Il nuovo Comando Provinciale dei Vigili del Fuoco di Siracusa, inaugurato per ben tre volte in occasione di diverse tornate elettorali, resta ancora chiuso. A denunciarlo è l’On. Vincenzo Vinciullo, già Assessore alla Ricostruzione, che ricorda di aver seguito l’intero iter progettuale e l’avvio dei lavori finanziati con la Legge 433/91, nata dopo il terremoto di Santa Lucia.
Secondo Vinciullo, il mancato trasferimento dei Vigili del Fuoco nella nuova sede non solo vanifica gli obiettivi di sicurezza previsti dalla normativa, ma comporta anche un costo annuo superiore a 900 mila euro per la collettività, dovuto all’utilizzo di edifici privati per ospitare studenti che avrebbero potuto essere collocati nell’attuale caserma di via Von Platen, qualora fosse stata liberata.
Ripercorrendo la vicenda, l’ex assessore ricorda l’arrivo dei fondi nel 2004, la redazione del progetto esecutivo nel 2005, il decreto di finanziamento nel 2006 e l’avvio dei lavori nel 2008, interrotti poi senza spiegazioni.
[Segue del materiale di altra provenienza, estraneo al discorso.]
(* ===== verification/Net.v ===== *)
(** * Addresses

    The parts of [std::net] the crate uses, and the validated onion addresses of
    [p2p-live/src/tor.rs]. *)

From Stdlib Require Import Strings.Byte.
From S2P Require Import Prelude Text LiveError.

(** ** [std::net] *)

(** Addresses keep their octets in network order. *)
Inductive IpAddr :=
| V4 (octets : bytes)
| V6 (octets : bytes).

(** [SocketAddrV6] also has a flow label and a scope. *)
Inductive SocketAddr :=
| SocketV4 (octets : bytes) (port : Z)
| SocketV6 (octets : bytes) (port flowinfo scope_id : Z).

#[export] Instance IpAddr_eq_dec : EqDecision IpAddr.
Proof. solve_decision. Defined.
#[export] Instance SocketAddr_eq_dec : EqDecision SocketAddr.
Proof. solve_decision. Defined.

(** [SocketAddr::new]. *)
Definition SocketAddr_new (a : IpAddr) (port : Z) : SocketAddr :=
  match a with V4 o => SocketV4 o port | V6 o => SocketV6 o port 0 0 end.

Definition ip (a : SocketAddr) : IpAddr :=
  match a with SocketV4 o _ => V4 o | SocketV6 o _ _ _ => V6 o end.
Definition port (a : SocketAddr) : Z :=
  match a with SocketV4 _ p => p | SocketV6 _ p _ _ => p end.
Definition is_ipv6 (a : SocketAddr) : bool :=
  match a with SocketV4 _ _ => false | SocketV6 _ _ _ _ => true end.

(** 127.0.0.0/8, and ::1. *)
Definition is_loopback (a : IpAddr) : bool :=
  match a with
  | V4 o => bool_decide (head o = Some Byte.x7f)
  | V6 o => bool_decide (o = zrep 15 Byte.x00 ++ [Byte.x01])
  end.

(** The values of the Rust types, and the addresses without an IPv6 flow label
    or scope. *)
Definition ip_wf (a : IpAddr) : Prop :=
  match a with V4 o => zlen o = 4 | V6 o => zlen o = 16 end.
Definition socket_wf (a : SocketAddr) : Prop := ip_wf (ip a) /\ is_u16 (port a).
Definition plain_socket (a : SocketAddr) : Prop :=
  match a with SocketV4 _ _ => True | SocketV6 _ _ f s => f = 0 /\ s = 0 end.

Lemma socket_new_wf a p : ip_wf a -> is_u16 p -> socket_wf (SocketAddr_new a p).
Proof. by destruct a. Qed.

Lemma socket_new_plain a p : plain_socket (SocketAddr_new a p).
Proof. by destruct a. Qed.

Lemma socket_new_eta a : plain_socket a -> SocketAddr_new (ip a) (port a) = a.
Proof. by destruct a as [|? ? ? ?]; [|intros [-> ->]]. Qed.

(** ** Onion addresses *)

Definition V3_ONION_LABEL_LEN : Z := 56.
Definition onion_suffix : str := lit ".onion".

Record OnionAddress := { host : str; onion_port : Z }.

#[export] Instance OnionAddress_eq_dec : EqDecision OnionAddress.
Proof. solve_decision. Defined.

(** [b.is_ascii_lowercase() || (b'2'..=b'7').contains(&b)]. *)
Definition onion_symbol (b : byte) : bool := in_range 97 122 b || in_range 50 55 b.

(** The host names [OnionAddress] can hold. *)
Definition onion_host (h : str) : Prop :=
  exists label, h = label ++ onion_suffix /\ zlen label = V3_ONION_LABEL_LEN /\
    Forall (fun b => onion_symbol b = true) label.
Definition onion_wf (a : OnionAddress) : Prop :=
  onion_host (host a) /\ is_u16 (onion_port a) /\ onion_port a <> 0.

Section onion.
Context `{UnicodeCase}.

(** [OnionAddress::new]. *)
Definition onion_new (h : str) (p : Z) : result OnionAddress :=
  let host := to_lowercase (trim h) in
  let? label := ok_or (strip_suffix onion_suffix host)
                  (Error.Connect "not a .onion address") in
  if negb (zlen label =? V3_ONION_LABEL_LEN)
  then Err (Error.Connect "not a v3 onion address") else
  if negb (forallb onion_symbol label)
  then Err (Error.Connect "contains characters that are not valid base32") else
  if p =? 0 then Err (Error.Connect "onion port must not be zero") else
  Ok {| host := host; onion_port := p |}.

Lemma onion_new_wf h p a : is_u16 p -> onion_new h p = Ok a -> onion_wf a.
Proof.
  unfold onion_new. intros Hp Ha. ok_inv Ha; bools. injection Ha as <-.
  apply strip_suffix_Some in Hx. unfold onion_wf. cbn [host onion_port].
  split_and!; [|done|done]. exists x. split_and!; [done|done|].
  by apply forallb_Forall.
Qed.

Lemma onion_new_no_panic h p : onion_new h p <> Panic.
Proof. unfold onion_new. no_panic. Qed.

Lemma onion_symbol_facts b : onion_symbol b = true ->
  is_ascii b = true /\ plain_byte b = true /\ in_range 65 90 b = false.
Proof. all_bytes b. Qed.

Lemma onion_host_facts h :
  onion_host h -> plain h /\ Forall (fun b => in_range 65 90 b = false) h /\ zlen h = 62.
Proof.
  intros (l & -> & Hlen & Hl). split_and!.
  - apply Forall_app; split; [|by repeat constructor].
    eapply Forall_impl; [|exact Hl]. intros. by apply onion_symbol_facts.
  - apply Forall_app; split; [|by repeat constructor].
    eapply Forall_impl; [|exact Hl]. intros. by apply onion_symbol_facts.
  - rewrite zlen_app, Hlen. done.
Qed.

Context `{!UnicodeCaseLaws _}.

(** A stored host is a fixed point of the validation. *)
Lemma onion_new_host h p :
  onion_host h -> p <> 0 -> onion_new h p = Ok {| host := h; onion_port := p |}.
Proof.
  intros Hh Hp. destruct (onion_host_facts h Hh) as (Hpl & Hlow & _).
  unfold onion_new. rewrite trim_plain by done.
  rewrite to_lowercase_ascii by (by apply plain_ascii). rewrite ascii_lower_id by done.
  destruct Hh as (l & -> & Hlen & Hl).
  assert (Hs : strip_suffix onion_suffix (l ++ onion_suffix) = Some l)
    by (by apply strip_suffix_Some).
  rewrite Hs. cbn [obind ok_or]. rewrite Hlen, Z.eqb_refl. cbn [negb].
  replace (forallb onion_symbol l) with true.
  2: { symmetry. by apply forallb_Forall. }
  by zdec.
Qed.
End onion.
(* ===== verification/Slots.v ===== *)
(** * Rendezvous slots

    [p2p-live/src/discovery/secret.rs]: the per-epoch, per-direction labels and
    keys two paired peers derive from their shared secret. *)

From Stdlib Require Import Strings.Byte.
From stdpp Require Import sets.
From S2P Require Import Prelude Text Primitives LiveError.

Definition SLOT_DOMAIN : bytes := lit "atom-live-rdv-slot-v1".
Definition EPOCH_SECS : Z := 3600.
Definition TAG_LEN : Z := 32.
Definition SLOT_KEY_LEN : Z := 32.

Inductive Direction := LowToHigh | HighToLow.

#[export] Instance Direction_eq_dec : EqDecision Direction.
Proof. solve_decision. Defined.

(** [Direction::publishing], [flip] and [to_byte]. *)
Definition publishing (local peer : bytes) : Direction :=
  if bytes_lt local peer then LowToHigh else HighToLow.
Definition flip (d : Direction) : Direction :=
  match d with LowToHigh => HighToLow | HighToLow => LowToHigh end.
Definition direction_to_byte (d : Direction) : byte :=
  match d with LowToHigh => Byte.x00 | HighToLow => Byte.x01 end.

Record Slot := { tag : bytes; key : bytes }.

(** [Slot::tag_hex]. *)
Definition tag_hex (s : Slot) : str := hex (tag s).

Definition epoch_at (now : Z) : Z := now / EPOCH_SECS.

(** [now_secs]: [None] is a clock before the epoch. *)
Definition now_secs (clock : option Z) : result Z :=
  ok_or clock (Error.Discovery "system clock is before the Unix epoch").

Section slots.
Context `{Blake3}.

(** [RendezvousSecret::slot]; [secret] is the 32 bytes of the key. *)
Definition slot (secret : bytes) (d : Direction) (epoch : Z) : Slot :=
  let out := blake3_keyed_xof secret (SLOT_DOMAIN ++ [direction_to_byte d] ++ be_bytes 8 epoch)
               (TAG_LEN + SLOT_KEY_LEN) in
  {| tag := ztake TAG_LEN out; key := zdrop TAG_LEN out |}.

Definition publish_slots (secret : bytes) (d : Direction) (now : Z) : list Slot :=
  let epoch := epoch_at now in [slot secret d epoch; slot secret d (wadd64 epoch 1)].

Definition lookup_slots (secret : bytes) (d : Direction) (now : Z) : list Slot :=
  let epoch := epoch_at now in
  [slot secret d (Z.max 0 (epoch - 1)); slot secret d epoch; slot secret d (wadd64 epoch 1)].

(** ** Lemmas *)

Lemma flip_involutive d : flip (flip d) = d.
Proof. by destruct d. Qed.

Lemma publishing_flip a b : a <> b -> publishing a b = flip (publishing b a).
Proof.
  intros Hab. unfold publishing. rewrite (bytes_lt_total a b Hab). by destruct (bytes_lt b a).
Qed.

Lemma epoch_next now : is_u64 now -> wadd64 (epoch_at now) 1 = epoch_at now + 1 /\ 0 <= epoch_at now.
Proof.
  intros Hn. destruct Hn. unfold wadd64, epoch_at, EPOCH_SECS.
  pose proof (Z.div_pos now 3600 ltac:(lia) ltac:(lia)).
  pose proof (Z.div_le_upper_bound now 3600 (2 ^ 63) ltac:(lia) ltac:(lia)).
  split; [apply Z.mod_small; lia|done].
Qed.

Context `{!Blake3Laws _}.

Lemma slot_lengths secret d epoch : zlen (tag (slot secret d epoch)) = TAG_LEN /\
  zlen (key (slot secret d epoch)) = SLOT_KEY_LEN.
Proof.
  unfold slot, TAG_LEN, SLOT_KEY_LEN. cbn [tag key].
  rewrite zlen_take, zlen_drop, blake3_xof_length by lia. done.
Qed.

(** The publisher of a direction and a reader of it share a slot while the
    reader's epoch is at most one behind and two ahead. *)
Lemma shared_slot secret d t_pub t_look :
  is_u64 t_pub -> is_u64 t_look ->
  epoch_at t_look - 2 <= epoch_at t_pub <= epoch_at t_look + 1 ->
  exists s, s ∈ publish_slots secret d t_pub /\ s ∈ lookup_slots secret d t_look.
Proof.
  intros Hp Hl He. destruct (epoch_next _ Hp) as [E1 N1], (epoch_next _ Hl) as [E2 N2].
  unfold publish_slots, lookup_slots. rewrite E1, E2.
  set (p := epoch_at t_pub) in *. set (l := epoch_at t_look) in *.
  assert (Hcase : p = l \/ p = l + 1 \/ p + 1 = l \/ (p + 2 = l)) by lia.
  destruct Hcase as [->|[->|[Hc|Hc]]].
  - exists (slot secret d l). set_solver +.
  - exists (slot secret d (l + 1)). set_solver +.
  - exists (slot secret d p). replace (Z.max 0 (l - 1)) with p by lia. set_solver +.
  - exists (slot secret d (p + 1)). replace (Z.max 0 (l - 1)) with (p + 1) by lia. set_solver +.
Qed.
End slots.

(** ** Theorems *)

Section theorems.
Context `{Blake3} `{!Blake3Laws _}.

(** Two paired peers look where the other writes.  Each reads the direction
    the other publishes under, never its own, whichever of the two identifiers is
    larger; and when their clocks (and the age of the publication) differ by up to
    an hour, or the reader is two epochs later, one of the two slots
    written is among the three read.  Every lookup asks for exactly three tags,
    every publication writes exactly two, each of 32 bytes. *)
Theorem slots_meet secret a b t_pub t_look :
  a <> b -> is_u64 t_pub -> is_u64 t_look ->
  t_pub - EPOCH_SECS <= t_look <= t_pub + EPOCH_SECS \/ epoch_at t_look = epoch_at t_pub + 2 ->
  flip (publishing b a) = publishing a b /\ publishing a b <> publishing b a /\
  (exists s, s ∈ publish_slots secret (publishing a b) t_pub /\
             s ∈ lookup_slots secret (flip (publishing b a)) t_look) /\
  length (lookup_slots secret (flip (publishing b a)) t_look) = 3%nat /\
  length (publish_slots secret (publishing a b) t_pub) = 2%nat /\
  Forall (fun s => zlen (tag s) = 32) (publish_slots secret (publishing a b) t_pub).
Proof.
  intros Hab Hp Hl Hskew. pose proof (publishing_flip a b Hab) as Hf.
  split_and!; [done| | |done|done|].
  - rewrite Hf. by destruct (publishing b a).
  - rewrite <- Hf. apply shared_slot; [done|done|]. unfold epoch_at, EPOCH_SECS in *.
    pose proof (Z.div_mod t_pub 3600 ltac:(lia)). pose proof (Z.div_mod t_look 3600 ltac:(lia)).
    pose proof (Z.mod_pos_bound t_pub 3600 ltac:(lia)).
    pose proof (Z.mod_pos_bound t_look 3600 ltac:(lia)). lia.
  - repeat constructor; by apply slot_lengths.
Qed.
End theorems.

(** *** Examples *)

Import Toy.

Lemma slots_meet_witness :
  exists s, s ∈ publish_slots (zrep 32 Byte.x07) (publishing (lit "b") (lit "a")) 7199 /\
            s ∈ lookup_slots (zrep 32 Byte.x07) (flip (publishing (lit "a") (lit "b"))) 3600.
Proof.
  apply (slots_meet (zrep 32 Byte.x07) (lit "b") (lit "a") 7199 3600); [done|done|done|].
  left. vm_compute. by split.
Defined.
Dopo anni di sollecitazioni, la gestione dell’opera è passata alla Regione, che ha riavviato solo una parte degli interventi, senza però completare la struttura nonostante la disponibilità di ulteriori risorse derivanti dai ribassi d’asta.
Nel tempo, sono emerse proposte ritenute “fantasiose”, come l’ipotesi di ospitare nella caserma anche gli uffici del Genio Civile, poi ritirata. Successivamente, la Regione avrebbe avanzato la richiesta di un canone annuo ai Vigili del Fuoco per l’utilizzo della struttura, proposta definita da Vinciullo “irricevibile”, poiché l’edificio è stato realizzato con fondi statali.
Dopo tre inaugurazioni considerate “tragicomiche”, Vinciullo chiede ora chiarezza: i Vigili del Fuoco devono decidere se trasferirsi nella nuova sede o restare in via Von Platen, così da permettere al Libero Consorzio di programmare il prossimo anno scolastico ed evitare ulteriori tensioni tra scuole, docenti e studenti.
Se il trasferimento avvenisse, conclude, l’attuale caserma potrebbe finalmente essere destinata agli studenti oggi ospitati in strutture private non nate come scuole e che pesano sulle casse pubbliche per oltre 900 mila euro l’anno.